Instructions for the task: Looking at the listing below, retype exactly the lines starting at the one containing "change (inject_Z (2" and ending at the one containing "pose proof (digits2_log2", both included, and nothing else.

···

Lemma near_div d1 d2 d a b x y :
  (0 <= a → 0 < b → d2 < 1 → 0 <= 1 + d → d <= 1 → 1 + d1 <= (1 + d) * (1 - d2) →
   (1 - d) * (1 + d2) <= 1 - d1 → near d1 a x → near d2 b y → near d (a / b) (x / y))%Q.
Proof.
  unfold near. intros Ha Hb H2 Hd Hd' Hu Hl [Hx1 Hx2] [Hy1 Hy2].
  assert (0 < y)%Q as Hy by nra.
  assert (a == a / b * b)%Q as Hq by (field; lra).
  assert (0 <= a / b)%Q as Hq0 by (apply Qle_shift_div_l; lra).
  generalize dependent (a / b)%Q. intros q Hq Hq0. split.
  - apply Qle_shift_div_l; [done|]. assert (0 <= q * b)%Q by (apply Qmult_le_0_compat; lra).
    apply Qle_trans with (q * (1 - d) * (b * (1 + d2)))%Q;
      [apply Qmult_le_mono; [apply Qmult_le_0_compat; lra|done]|].
    apply Qle_trans with (q * b * ((1 - d) * (1 + d2)))%Q; [lra|].
    apply Qle_trans with (q * b * (1 - d1))%Q; [by apply Qmult_le_mono|]. rewrite <- Hq. done.
  - apply Qle_shift_div_r; [done|]. apply Qle_trans with (q * b * (1 + d1))%Q; [rewrite <- Hq; done|].
    assert (0 <= q * b)%Q by (apply Qmult_le_0_compat; lra).
    apply Qle_trans with (q * b * ((1 + d) * (1 - d2)))%Q; [by apply Qmult_le_mono|].
    apply Qle_trans with (q * (1 + d) * (b * (1 - d2)))%Q; [lra|]. apply Qmult_le_mono; [apply Qmult_le_0_compat; lra|done].
Qed.

Definition pow2 (e : Z) : Q := Qpower 2 e.
Definition value (m e : Z) : Q := (inject_Z m * pow2 e)%Q.

Lemma pow2_pos e : (0 < pow2 e)%Q.
Proof. apply Qpower_0_lt. reflexivity. Qed.

Lemma pow2_add e f : (pow2 (e + f) == pow2 e * pow2 f)%Q.
Proof. apply Qpower_plus. discriminate. Qed.

Lemma pow2_Z e : 0 ≤ e → (pow2 e == inject_Z (2 ^ e))%Q.
Proof. intros H. symmetry. by apply Zpower_Qpower. Qed.

(* one part in 2 ^ 52 *)
Definition ulp : Q := 1 # 4503599627370496.

(** [approximates d low high x v]: the double x is positive, its exponent is in
    the given bounds, and it is v up to the relative error d. *)
Definition approximates (d : Q) (low high : Z) (x : double) (v : Q) : Prop :=
  ∃ m e, x = S754_finite false m e ∧ 2 ^ 52 ≤ Zpos m < 2 ^ 53 ∧ low ≤ e ≤ high ∧
    near d v (value (Zpos m) e).

Lemma round_near q e l x (n := Z.log2 q - 52) :
  2 ^ 52 ≤ q → -1074 ≤ e + n ≤ 960 →
  (value q e <= x)%Q → (x < value (q + 1) e)%Q →
  approximates ulp (e + n) (e + n + 1) (binary_round_aux 53 1024 false q e l) x.
Proof.
  intros Hq He Hlow Hhigh. destruct (round_aux q e l Hq He) as (m & e' & v & -> & Hm & He' & Hv & Hb & _).
  fold n in He', Hv, Hb. exists m, e'. split_and!; [done|lia|lia|lia|lia|].
  assert (0 ≤ n) as Hn.
  { apply Z.log2_le_mono in Hq. rewrite Z.log2_pow2 in Hq by lia. lia. }
  set (v0 := q `div` 2 ^ n) in *.
  assert (2 ^ 52 ≤ v0) as Hv0.
  { pose proof (Z.log2_spec q ltac:(lia)) as [H _].
    apply Z.div_le_lower_bound; [lia|]. rewrite <- Z.pow_add_r by lia.
    by replace (n + 52) with (Z.log2 q) by lia. }
  assert (v0 * 2 ^ n ≤ q ∧ q + 1 ≤ (v0 + 1) * 2 ^ n) as [Hq1 Hq2].
  { pose proof (Z.div_mod q (2 ^ n)). pose proof (Z.mod_pos_bound q (2 ^ n)). subst v0. nia. }
  assert (value (Zpos m) e' == inject_Z v * pow2 (e + n))%Q as Hval.
  { unfold value. rewrite <- Hv, inject_Z_mult. pose proof (pow2_Z (e' - (e + n)) ltac:(lia)) as <-.
    replace e' with ((e' - (e + n)) + (e + n)) at 1 by lia. rewrite pow2_add. ring. }
  set (u := pow2 (e + n)) in *. assert (0 < u)%Q as Hu by apply pow2_pos.
  assert (inject_Z v0 * u <= x)%Q as Hx1.
  { apply Qle_trans with (value q e); [|done]. subst u. rewrite (Z.add_comm e n), pow2_add. pose proof (pow2_Z n Hn) as ->.
    unfold value. rewrite Qmult_assoc, <- inject_Z_mult.
    apply Qmult_le_compat_r; [by rewrite <- Zle_Qle|]. apply Qlt_le_weak, pow2_pos. }
  assert (x < inject_Z (v0 + 1) * u)%Q as Hx2.
  { apply Qlt_le_trans with (value (q + 1) e); [done|]. subst u. rewrite (Z.add_comm e n), pow2_add. pose proof (pow2_Z n Hn) as ->.
    unfold value. rewrite Qmult_assoc, <- inject_Z_mult.
    apply Qmult_le_compat_r; [by rewrite <- Zle_Qle|]. apply Qlt_le_weak, pow2_pos. }
  assert (inject_Z v0 * u <= inject_Z v * u)%Q as Hv1.
  { apply Qmult_le_compat_r; [rewrite <- Zle_Qle; lia|lra]. }
  assert (inject_Z v * u <= inject_Z (v0 + 1) * u)%Q as Hv2.
  { apply Qmult_le_compat_r; [rewrite <- Zle_Qle; lia|lra]. }
  rewrite inject_Z_plus in Hx2, Hv2. change (inject_Z 1) with 1%Q in Hx2, Hv2.
  assert (inject_Z (2 ^ 52) * u <= inject_Z v0 * u)%Q as Hbig.
  { apply Qmult_le_compat_r; [by rewrite <- Zle_Qle|lra]. }
  change (inject_Z (2 ^ 52)) with (4503599627370496 # 1)%Q in Hbig.
  unfold near. rewrite Hval. unfold ulp. split; lra.
Qed.

Lemma shift_left p k : Zpos (Pos.iter xO p k) = Zpos p * 2 ^ Zpos k.
Proof.
  induction k as [|k IH] using Pos.peano_ind; [cbn; lia|].
  rewrite Pos.iter_succ, Pos2Z.inj_xO, IH, Pos2Z.inj_succ, Z.pow_succ_r by lia. lia.
Qed.

Lemma approximates_integer z : 0 < z < 2 ^ 64 →
  approximates ulp (-52) 12 (of_integer z) (inject_Z z).
Proof.
  intros Hz. destruct z as [|p|]; [lia| |lia]. unfold of_integer, binary_normalize, binary_round.
  pose proof (digits2_log2 p) as Hd. pose proof (Z.log2_nonneg (Zpos p)).
  assert (Z.log2 (Zpos p) < 64) by (apply Z.log2_lt_pow2; lia).
  assert (fexp 53 1024 (Zpos (digits2_pos p) + 0) = Z.log2 (Zpos p) - 52) as ->
    by (unfold fexp, emin; rewrite Hd; lia).
  unfold shl_align. rewrite Z.sub_0_r.
  assert (∀ q e : Z, 2 ^ 52 ≤ q → e + (Z.log2 q - 52) = Z.log2 (Zpos p) - 52 →
    (value q e == inject_Z (Zpos p))%Q →
    approximates ulp (-52) 12 (binary_round_aux 53 1024 false q e loc_Exact) (inject_Z (Zpos p))) as Happ.
  { intros q e Hq He Hval. destruct (round_near q e loc_Exact (inject_Z (Zpos p))) as (m & e' & Hr & Hm & He' & Hnear);
      [done|lia|by rewrite Hval; apply Qle_refl| |].
    - rewrite <- Hval. unfold value. rewrite inject_Z_plus. pose proof (pow2_pos e). change (inject_Z 1) with 1%Q. lra.
    - exists m, e'. split_and!; [done|lia|lia|lia|lia|done]. }
  destruct (Z.log2 (Zpos p) - 52) as [|k|k] eqn:Ek.
  - apply Happ; [|lia|unfold value, pow2; cbn; ring].
    pose proof (Z.log2_spec (Zpos p) ltac:(lia)) as [Hs _]. by replace (Z.log2 (Zpos p)) with 52 in Hs by lia.
  - apply Happ; [|lia|unfold value, pow2; cbn; ring].
    pose proof (Z.log2_spec (Zpos p) ltac:(lia)) as [Hs _].
    pose proof (Z.pow_le_mono_r 2 52 (Z.log2 (Zpos p))). lia.
  - rewrite shift_left. apply Happ.
    + pose proof (Z.log2_spec (Zpos p) ltac:(lia)) as [Hs _].
      assert (2 ^ 52 = 2 ^ Z.log2 (Zpos p) * 2 ^ Zpos k) as -> by (rewrite <- Z.pow_add_r by lia; f_equal; lia). nia.
    + rewrite Z.log2_mul_pow2 by lia. lia.
    + unfold value. rewrite inject_Z_mult. pose proof (pow2_Z (Zpos k) ltac:(lia)) as <-. rewrite <- Qmult_assoc, <- pow2_add.
      change (Z.neg k) with (- Z.pos k). rewrite Z.add_opp_diag_r. unfold pow2. cbn. ring.
Qed.

Lemma value_pos m e : (0 < value (Zpos m) e)%Q.
Proof. apply Qmult_lt_0_compat; [by rewrite <- (Zlt_Qlt 0)|apply pow2_pos]. Qed.

(* the quotient with 53 more bits, and what is cut off *)
Lemma div_core mx ex my ey :
  2 ^ 52 ≤ Zpos mx < 2 ^ 53 → 2 ^ 52 ≤ Zpos my < 2 ^ 53 → -1000 ≤ ex - ey ≤ 900 →
  ∃ l, SFdiv_core_binary 53 1024 (Zpos mx) ex (Zpos my) ey =
    ((Zpos mx * 2 ^ 53) `div` Zpos my, ex - ey - 53, l).
Proof.
  intros Hx Hy He. unfold SFdiv_core_binary.
  assert (∀ p, 2 ^ 52 ≤ Zpos p < 2 ^ 53 → Zdigits2 (Zpos p) = 53) as Hd.
  { intros p Hp. rewrite Zdigits2_log2 by lia.
    assert (Z.log2 (Zpos p) = 52) as -> by (apply Z.log2_unique; [lia|exact Hp]). lia. }
  rewrite !Hd by done.
  assert (Z.min (fexp 53 1024 (53 + ex - (53 + ey))) (ex - ey) = ex - ey - 53) as ->
    by (unfold fexp, emin; lia).
  replace (ex - ey - (ex - ey - 53)) with 53 by lia. rewrite Z.shiftl_mul_pow2 by lia.
  unfold Z.div. destruct (Z.div_eucl (Zpos mx * 2 ^ 53) (Zpos my)) as [q r]. by eexists.
Qed.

···

Written reply:
  change (inject_Z (2 ^ 52)) with (4503599627370496 # 1)%Q in Hbig.
  unfold near. rewrite Hval. unfold ulp. split; lra.
Qed.

Lemma shift_left p k : Zpos (Pos.iter xO p k) = Zpos p * 2 ^ Zpos k.
Proof.
  induction k as [|k IH] using Pos.peano_ind; [cbn; lia|].
  rewrite Pos.iter_succ, Pos2Z.inj_xO, IH, Pos2Z.inj_succ, Z.pow_succ_r by lia. lia.
Qed.

Lemma approximates_integer z : 0 < z < 2 ^ 64 →
  approximates ulp (-52) 12 (of_integer z) (inject_Z z).
Proof.
  intros Hz. destruct z as [|p|]; [lia| |lia]. unfold of_integer, binary_normalize, binary_round.
  pose proof (digits2_log2 p) as Hd. pose proof (Z.log2_nonneg (Zpos p)).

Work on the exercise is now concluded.